# U.P. riding.



## HUBBHUNTER (Aug 8, 2007)

Trying to plan a trip to the UP for this weekend. The guys I'm going with have been there before but I havent. They put me in charge if finding a place to go Anyway, after looking at maps from http://www.fishweb.com/recreation/snowmobile/trails/eup.html and not being sure what kind of snow we will have by then, I'm thinking that we will just drive until we get to snow. My buddy was up in Benzie county this last weekend and said its all hard pack but the groomed trails are still good.

I'm thinking we should head up to Newberry. Does anyone have any reports?


----------



## SalmonBum (Feb 28, 2001)

I just got back from Drummond Island. They got 14" of new snow thurs nite, with a total of Some odd feet!!! Didn't see good snow until Mackinac.

If your looking for a close place in the UP, Brimley WEST to Munising will have goos snow. I'll be in Paradise this weekend with a few guys going off trail. Paradise and Munising have alot of options trail wise when you leave town, so you can take a different trail every moring. Newberry, on the other hand, has access to many trails, but you need to be on the same trail every time to get to them.....boring. The 45 outta Newberry towards Paradise is always trashed. Bumpy as h3ll. Another option is Grand Marais.

If you need a few names of some places, PM me.


----------



## HUBBHUNTER (Aug 8, 2007)

Pm sent


----------



## tdejong302 (Nov 28, 2004)

We have had over 300 inches of snow this year. So trails are snow covered and in good condition. Todd at Powell Shores Lodge, Munising, Mi. Calling for warmer weather toward the end of the week however shouldn't hamper the trails.


----------



## dumredneck (May 19, 2005)

I was riding in the UP a week ago. There is no shortage of snow. We stayed near Pine Stump. Road Paradise, Grans Marais, Hulbert, Newberry,Trout lake. Everywhere was really good.


----------



## Michael Wagner (Jul 17, 2007)

We`ve been to Newberry 3 times this yr. once on a holiday wk. end and still virtually had the place to ourselves :evil: True there is only 1 trail north and 1 south before they split up but we like the fact that they all form loops that are good 1 day rides.
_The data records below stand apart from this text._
(* ===== verification/Uploads.v ===== *)
(** * Uploads

    [apps/web/src/uploads]: import-storage.ts (where an accepted file comes
    to rest), collection-route.ts (the upload route) and pipeline-claims.ts
    (what saving a pipeline does to the files it reads). *)

From S2P Require Import Prelude Js Contracts Schemas Http Database Statements RunLogs Paths Files Retention.

(** ** import-storage.ts *)

Record StoredImport := { sourcePath : string; stored_location : string }.

Definition IMPORT_DIRECTORY : string := "imports".
Definition UPLOAD_DIRECTORY : string := "uploads".

(** [/^\.[a-z0-9]{1,12}$/] *)
Definition matchesExtension (s : string) : bool :=
  match s with
  | String "." rest =>
      (1 <=? String.length rest)%nat && (String.length rest <=? 12)%nat && all_chars is_alnum_lower rest
  | _ => false
  end.

Definition safeExtension (fileName : string) : string :=
  let extension := toLowerCase (extname fileName) in
  if matchesExtension extension then extension else "".

(** [join(...pieces)] of pieces without slashes: relative and normalized. *)
Definition joinPiece (path : list string) (piece : string) : list string :=
  if decide (piece = "" ∨ piece = ".") then path
  else if decide (piece = "..") then
    match last path with
    | None => [".."]
    | Some segment => if decide (segment = "..") then path ++ [".."] else removelast path
    end
  else path ++ [piece].

Definition resolveWithinRoot (root : list string) (location : string) : result (list string) :=
  let destination := foldl push root (foldl joinPiece [] (split_on slash location)) in
  if escapes root destination
  then Throw (JsError "Import location escapes the configured storage root.")
  else Ok destination.

Section storage.
Context `{!Uuids, !FileSystem} (root : list string).

(** [LocalImportStorage.store] *)
Definition store (originalFileName : string) : M World exn StoredImport :=
  id ← on_database newId;
  let storedName := id +:+ safeExtension originalFileName in
  let path := UPLOAD_DIRECTORY +:+ "/" +:+ storedName in
  let location := IMPORT_DIRECTORY +:+ "/" +:+ path in
  destination ← lift (resolveWithinRoot root location);
  createFile destination;;
  mret {| sourcePath := path; stored_location := location |}.
End storage.

(** ** collection-route.ts *)

Definition MAXIMUM_UPLOAD_BYTES : Z := 100 * 1024 * 1024.
Definition UPLOAD_RETENTION_HOURS : Z := 24.
Definition PERMITTED_EXTENSIONS : list string := [".csv"; ".tsv"; ".json"; ".xlsx"; ".xls"].

(** A [File]: its name, the size it declares and the bytes it holds. *)
Record UploadedFile := { file_name : string; file_size : Z; file_byteLength : Z }.

Inductive FormEntry := textEntry (s : string) | fileEntry (file : UploadedFile).

(** The [file] field of the form; a body that is no form throws. *)
Definition readUploadedFile (form : result (option FormEntry)) : option UploadedFile :=
  match form with
  | Ok (Some (fileEntry file)) => if decide (0 < String.length (file_name file)) then Some file else None
  | _ => None
  end.

Definition hasPermittedExtension (fileName : string) : bool :=
  let lowercaseName := toLowerCase fileName in
  existsb (λ extension, endsWith extension lowercaseName) PERMITTED_EXTENSIONS.

(** What a client is told of an accepted file. *)
Record SourceUploadResponse := {
  uploaded_sourcePath : string;
  uploaded_fileName : string;
  uploaded_byteSize : Z;
  uploaded_expiresAt : Z }.

Definition sourceUploadResponseSchema (r : SourceUploadResponse) : bool :=
  nonEmpty (uploaded_sourcePath r) && nonEmpty (uploaded_fileName r) && (0 <=? uploaded_byteSize r)%Z.

Inductive UploadDocument := rejection (code : string) | accepted (r : SourceUploadResponse).

Definition uploadRejectedResponse (code : string) (s : Z) : Response UploadDocument :=
  jsonResponse s (rejection code).

Section route.
Context `{!Uuids, !FileSystem} (root : list string).

Definition uploadRoute (session : option string) (form : result (option FormEntry)) (now : Z) :
    M World exn (Response UploadDocument) :=
  match session with
  | None => mret (emptyResponse 401)
  | Some userId =>
      match readUploadedFile form with
      | None => mret (uploadRejectedResponse "invalid_upload_request" 400)
      | Some file =>
          if decide (MAXIMUM_UPLOAD_BYTES < file_size file)%Z
          then mret (uploadRejectedResponse "upload_too_large" 413)
          else if negb (hasPermittedExtension (file_name file))
          then mret (uploadRejectedResponse "unsupported_upload_type" 415)
          else if decide (MAXIMUM_UPLOAD_BYTES < file_byteLength file)%Z
          then mret (uploadRejectedResponse "upload_too_large" 413)
          else
            stored ← try_catch (s ← store root (file_name file); mret (Some s)) (λ _, mret None);
            match stored with
            | None => mret (uploadRejectedResponse "upload_storage_unavailable" 503)
            | Some stored =>
                expiresAt ← lift (persistDate (timeClip (now + UPLOAD_RETENTION_HOURS * 60 * 60 * 1000)));
                on_database (createStagedUpload userId StorageKind.local (stored_location stored) expiresAt);;
                response ← lift (parse sourceUploadResponseSchema
                  {| uploaded_sourcePath := sourcePath stored; uploaded_fileName := file_name file;
                     uploaded_byteSize := file_byteLength file; uploaded_expiresAt := expiresAt |});
                mret (jsonResponse 201 (accepted response))
            end
      end
  end.
End route.

(** ** pipeline-claims.ts *)

Definition UPLOAD_PATH_PREFIX : string := "uploads/".

(** The locations a step's values name. *)
Definition stepUploads (step : PipelineStep) : list string :=
  (configuration step).(values) ≫= λ f,
    match f.2 with
    | JString value => if startsWith UPLOAD_PATH_PREFIX value then [IMPORT_DIRECTORY +:+ "/" +:+ value] else []
    | _ => []
    end.

Definition uploadStorageLocations (pipeline : Pipeline) : list string :=
  foldl (λ locations location, set_add location locations) [] (steps pipeline ≫= stepUploads).

Definition claimPipelineUploads (ownerUserId : string) (pipeline : Pipeline) : DB unit :=
  let locations := uploadStorageLocations pipeline in
  if decide (length locations = 0) then mret ()
  else try_catch (claimStagedUploads ownerUserId locations;; mret ()) (λ _, mret ()).

(** ** Where a file is stored *)

(** Random identifiers are written with lower-case letters, digits and
    dashes. *)
Definition is_uuid_char (c : ascii) : bool := is_alnum_lower c || bool_decide (c = "-"%char).

Class UuidText `{!Uuids} := {
  uuid_text n : all_chars is_uuid_char (uuid n) = true;
  uuid_some n : uuid n ≠ "" }.

Lemma all_chars_has_char p c s : p c = false → all_chars p s = true → has_char c s = false.
Proof.
  intros Hc. induction s as [|d s IH]; simpl; [done|]. intros [Hd Hs]%andb_prop.
  rewrite IH by done. rewrite bool_decide_eq_false_2; [done|]. by intros ->; rewrite Hc in Hd.
Qed.

Lemma matchesExtension_spec s : matchesExtension s = true →
  ∃ rest, s = String "." rest ∧ all_chars is_alnum_lower rest = true ∧ String.length s ≤ 13.
Proof.
  destruct s as [|c rest]; [done|]. unfold matchesExtension.
  destruct (decide (c = "."%char)) as [->|Hne].
  - intros [[_ ?%Nat.leb_le]%andb_prop ?]%andb_prop. exists rest. simpl. split_and!; [done|done|lia].
  - intros Hm. exfalso. apply Hne. by repeat match type of Hm with context [match ?b with _ => _ end] => destruct b end.
Qed.

(** A stored name is a plain segment, whatever the client called its file. *)
Lemma stored_name_plain `{!Uuids, !UuidText} n fileName :
  let name := uuid n +:+ safeExtension fileName in
  plain_segment name ∧ has_char (Ascii.ascii_of_nat 92) name = false ∧
  String.length name ≤ String.length (uuid n) + 13.
Proof.
  intros name. pose proof (uuid_text n) as Htext. pose proof (uuid_some n) as Hsome.
  assert (∀ c, is_uuid_char c = false → c ≠ "."%char → has_char c name = false) as Hchar.
  { intros c Hc Hdot. unfold name. rewrite has_char_app, (all_chars_has_char is_uuid_char) by done. simpl.
    unfold safeExtension. destruct (matchesExtension _) eqn:Hm; [|done].
    apply matchesExtension_spec in Hm as (rest & -> & Hrest & _). simpl.
    rewrite bool_decide_eq_false_2 by done. simpl. apply (all_chars_has_char is_alnum_lower); [|done].
    unfold is_uuid_char in Hc. by apply orb_false_iff in Hc as [? _]. }
  split_and!; [|by apply Hchar|].
  - unfold name in *. destruct (uuid n) as [|c id]; [done|]. simpl in Htext.
    apply andb_prop in Htext as [Hc _]. split_and!; [done|..| |by apply Hchar];
      intros [= -> _]; done.
  - unfold name. rewrite string_length_app. unfold safeExtension.
    destruct (matchesExtension _) eqn:Hm; [|simpl; lia].
    apply matchesExtension_spec in Hm as (_ & _ & _ & Hl). lia.
Qed.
We have stayed and rode through most of the U.P. and enjoyed every spot. No matter where you choose the rides should very good. Have Fun, Mike


----------



## jondahighlander (Nov 10, 2008)

pine stump junction, never failed me. newberry could have 0 inches and they have 2 feet.
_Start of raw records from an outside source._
(** The upload route, case by case: no session, no file, a file too
    large or of another type are refused and change nothing; a storage
    failure is reported and leaves no row and no file; otherwise the file is
    there, with one row of its owner that expires a day later, and the
    answer says where a Source reads it. *)
Theorem uploadRoute_spec session form now w :
  let answer := uploadRoute root session form now w in
  (session = None → answer = (Ok (emptyResponse 401), w)) ∧
  (∀ owner, session = Some owner → readUploadedFile form = None →
     answer = (Ok (uploadRejectedResponse "invalid_upload_request" 400), w)) ∧
  (∀ owner file, session = Some owner → readUploadedFile form = Some file → ¬ acceptable file →
     answer = (Ok (uploadRejectedResponse "upload_too_large" 413), w) ∨
     answer = (Ok (uploadRejectedResponse "unsupported_upload_type" 415), w)) ∧
  (∀ owner file, session = Some owner → readUploadedFile form = Some file → acceptable file →
     let name := stored_name (nextId (database w)) (file_name file) in
     let path := upload_destination root name in
     (write_error path ≠ None ∨ path ∈ files w →
        ∃ w1, answer = (Ok (uploadRejectedResponse "upload_storage_unavailable" 503), w1) ∧
          files w1 = files w ∧ stagedUploads (database w1) = stagedUploads (database w)) ∧
     (write_error path = None → path ∉ files w → owner ∈ u_id <$> users (database w) →
      uuid (S (nextId (database w))) ∉ up_id <$> stagedUploads (database w) →
      (Z.abs (now + 86400000) ≤ maxTime)%Z → (0 ≤ file_byteLength file)%Z →
        answer = (Ok (jsonResponse 201 (accepted
          {| uploaded_sourcePath := upload_path name; uploaded_fileName := file_name file;
             uploaded_byteSize := file_byteLength file; uploaded_expiresAt := (now + 86400000)%Z |})),
          uploaded owner file now w))).
Proof.
  intros answer. unfold answer, uploadRoute. clear answer. split; [|split; [|split]].
  - by intros ->.
  - by intros owner -> ->.
  - intros owner file -> -> Hn. case_decide as Hs1; [by left|].
    destruct (hasPermittedExtension _) eqn:Hs2; simpl; [|by right]. case_decide as Hs3; [by left|].
    destruct Hn. split_and!; [lia|done|lia].
  - intros owner file -> Hfile (Hs1 & Hs2 & Hs3).
    set (name := stored_name (nextId (database w)) (file_name file)).
    set (path := upload_destination root name). rewrite Hfile.
    rewrite decide_False by lia. rewrite Hs2. cbn [negb]. rewrite decide_False by lia.
    pose proof (store_run (file_name file) w) as Hst. cbv zeta in Hst. fold name in Hst. fold path in Hst.
    split; rewrite bind_run; unfold try_catch at 1; rewrite bind_run, Hst; clear Hst.
    + intros Hfail. destruct (write_error path) as [e|]; [by eexists|].
      destruct (decide (path ∈ files w)) as [Hin|Hn]; [by eexists|]. by destruct Hfail.
    + intros -> Hnew Ho Hid Htime Hlen. rewrite decide_False by done.
      cbv beta iota. unfold mret at 1, M_ret at 1. cbv beta iota.
      change (UPLOAD_RETENTION_HOURS * 60 * 60 * 1000)%Z with 86400000%Z. unfold timeClip.
      rewrite decide_True by done. rewrite bind_run. unfold lift at 1, persistDate. cbv beta iota.
      rewrite bind_run. erewrite on_database_run; [|by apply createStagedUpload_total].
      cbv beta iota. rewrite bind_run. unfold lift, parse, sourceUploadResponseSchema.
      unfold readUploadedFile in Hfile. destruct form as [[[|f]|]|]; simplify_eq/=.
      case_decide as Hname; [|done]. injection Hfile as ->.
      assert (nonEmpty (file_name file) = true) as ->.
      { unfold nonEmpty. rewrite bool_decide_eq_false_2; [done|]. intros Hempty. rewrite Hempty in Hname. simpl in Hname. lia. }
      rewrite (proj2 (Z.leb_le _ _) Hlen). done.
Qed.
(** ** The life of an upload *)

Definition reads_upload (name : string) (p : Pipeline) : Prop :=
  ∃ step key, step ∈ steps p ∧ (key, JString (upload_path name)) ∈ values (configuration step).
try here ask for jeff (he's the cheapest/close to bar)

http://www.mi-motels-review.com/?n=winter+haven+motel&id=2804148&t=hotel

i have snowmobiled as late as memorial day 1997 i think.

Not sure how the economy has hurt them, but it used to be if you didn't have reservations way in advance, you were in trouble.
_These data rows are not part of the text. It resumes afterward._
(* ===== verification/SchedulerService.v ===== *)
(** * The scheduler service

    [apps/scheduler/src]: pipeline-state-reader.ts, pipeline-eligibility.ts,
    runtime.ts, internal-run-route.ts (the authenticated endpoint that
    enqueues a run) and the dispatch of main.ts. *)

From S2P Require Import Prelude Js Contracts StateMachine Schemas Http Database Statements RunQueue.
From S2P Require Import Documents Actions.

(** ** pipeline-state-reader.ts and pipeline-eligibility.ts *)

Definition findState (pipelineId : string) : DB (option PipelineState.t) :=
  pipeline ← selectFirst pipelines (λ p, p_id p = pipelineId);
  mret (p_state <$> pipeline).

Inductive PipelineSchedulingEligibility := eligible | ineligible | invalid.
#[export] Instance PipelineSchedulingEligibility_eq_dec : EqDecision PipelineSchedulingEligibility.
Proof. solve_decision. Defined.

Definition getPipelineSchedulingEligibility (state : Json) : PipelineSchedulingEligibility :=
  match decodeState state with
  | None => invalid
  | Some state =>
      let executionState := createPipelineExecutionState state in
      if decide (pipelineState executionState = PipelineState.enabled) then eligible else ineligible
  end.

(** ** runtime.ts *)

(** [None]: the pipeline is missing. *)
Record PipelineSchedulingStatus := {
  status_pipelineId : string;
  status_eligibility : option PipelineSchedulingEligibility }.

Definition getPipelineSchedulingStatus (pipelineId : string) : DB PipelineSchedulingStatus :=
  state ← findState pipelineId;
  match state with
  | None => mret {| status_pipelineId := pipelineId; status_eligibility := None |}
  | Some state =>
      mret {| status_pipelineId := pipelineId;
              status_eligibility := Some (getPipelineSchedulingEligibility (encodeState state)) |}
  end.

(** [getHealth], over the answer of the database. *)
Definition getHealth (ping : result unit) : bool := is_ok ping.

(** ** internal-run-route.ts *)

Definition bearerPrefix : string := "Bearer ".

Definition hasValidInternalToken (header : option string) (expectedToken : string) : bool :=
  match header with
  | None => false
  | Some header =>
      if negb (startsWith bearerPrefix header) then false
      else
        let received := slice (String.length bearerPrefix) header in
        (String.length received =? String.length expectedToken)%nat && String.eqb received expectedToken
  end.

Definition codeJson (s : Z) (code : string) : Response Json := jsonResponse s (codeDocument code).

Definition conflictAnswer (reason : PipelineActionConflictReason) : Response Json :=
  codeJson match reason with not_found => 404 | _ => 409 end
    match reason with
    | locked => "pipeline_locked"
    | not_enabled => "pipeline_not_enabled"
    | _ => "pipeline_not_found"
    end.

(** [actionErrorResponse]: other errors are thrown on. *)
Definition runErrorAnswer (error : exn) : option (Response Json) :=
  match error with
  | PipelineActionConflictError reason _ _ => Some (conflictAnswer reason)
  | _ => None
  end.

Section service.
Context `{!Uuids, !Formats}.

Definition parseActionInput (request : Request) : option (string * string) :=
  j ← requestJson request;
  input ← asObject j;
  if decide (length (remove_dups input.*1) ≠ 2) then None
  else
    ownerUserId ← required input "ownerUserId" asString;
    pipelineId ← required input "pipelineId" asString;
    if is_uuid ownerUserId && is_uuid pipelineId then Some (ownerUserId, pipelineId) else None.

Definition pipelineRunResponseSchema (run : CreatedPipelineRun) : bool :=
  bool_decide (Z.of_nat (initialJobCount run) ≤ MAX_SAFE_INTEGER)%Z &&
  is_uuid (created_pipelineId run) && is_uuid (created_runId run).

(** [createInternalPipelineRunRouteHandler] *)
Definition internalPipelineRunHandler (internalToken : string) (now : Z) (request : Request) :
    DB (Response Json) :=
  if decide (request_method request ≠ "POST") then mret (emptyResponse 405)
  else if negb (hasValidInternalToken (authorization request) internalToken) then mret (emptyResponse 401)
  else
    match parseActionInput request with
    | None => mret (codeJson 400 "invalid_pipeline_request")
    | Some (ownerUserId, pipelineId) =>
        answering
          (run ← enqueuePipelineRunForOwner ownerUserId pipelineId now;
           run ← lift (parse pipelineRunResponseSchema run);
           mret (jsonResponse 200 (encodeRunResponse run)))
          runErrorAnswer
    end.

(** ** main.ts: the dispatch of the server *)

Definition schedulerServer (serviceName internalToken url : string) (ping : result unit) (now : Z)
    (request : Request) : DB (Response Json) :=
  if decide (request_method request = "GET" ∧ url = "/health") then
    let health := getHealth ping in
    mret (jsonResponse (if health then 200 else 503)
      (JObject [("service", JString serviceName);
                ("status", JString (if health then "ok" else "unavailable"))]))
  else if decide (url = "/internal/pipeline-runs") then internalPipelineRunHandler internalToken now request
  else mret (jsonResponse 404 (JObject [("error", JString "not_found")])).
End service.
if they are full ask for John Gallaghers #. he's at the trailhead in front of Wolf Inn, county rd 415,,,have fun
http://www.uprental.com/gallaghers/rental.html


last resort is pike lake---ron and diane ricketts------great place, but on generator power (even gas station) way out in the sticks
http://www.mi-resorts-review.com/?n=pike+lake+resort&id=2802598&t=hotel

i've been goin 15 years---all these people are great


----------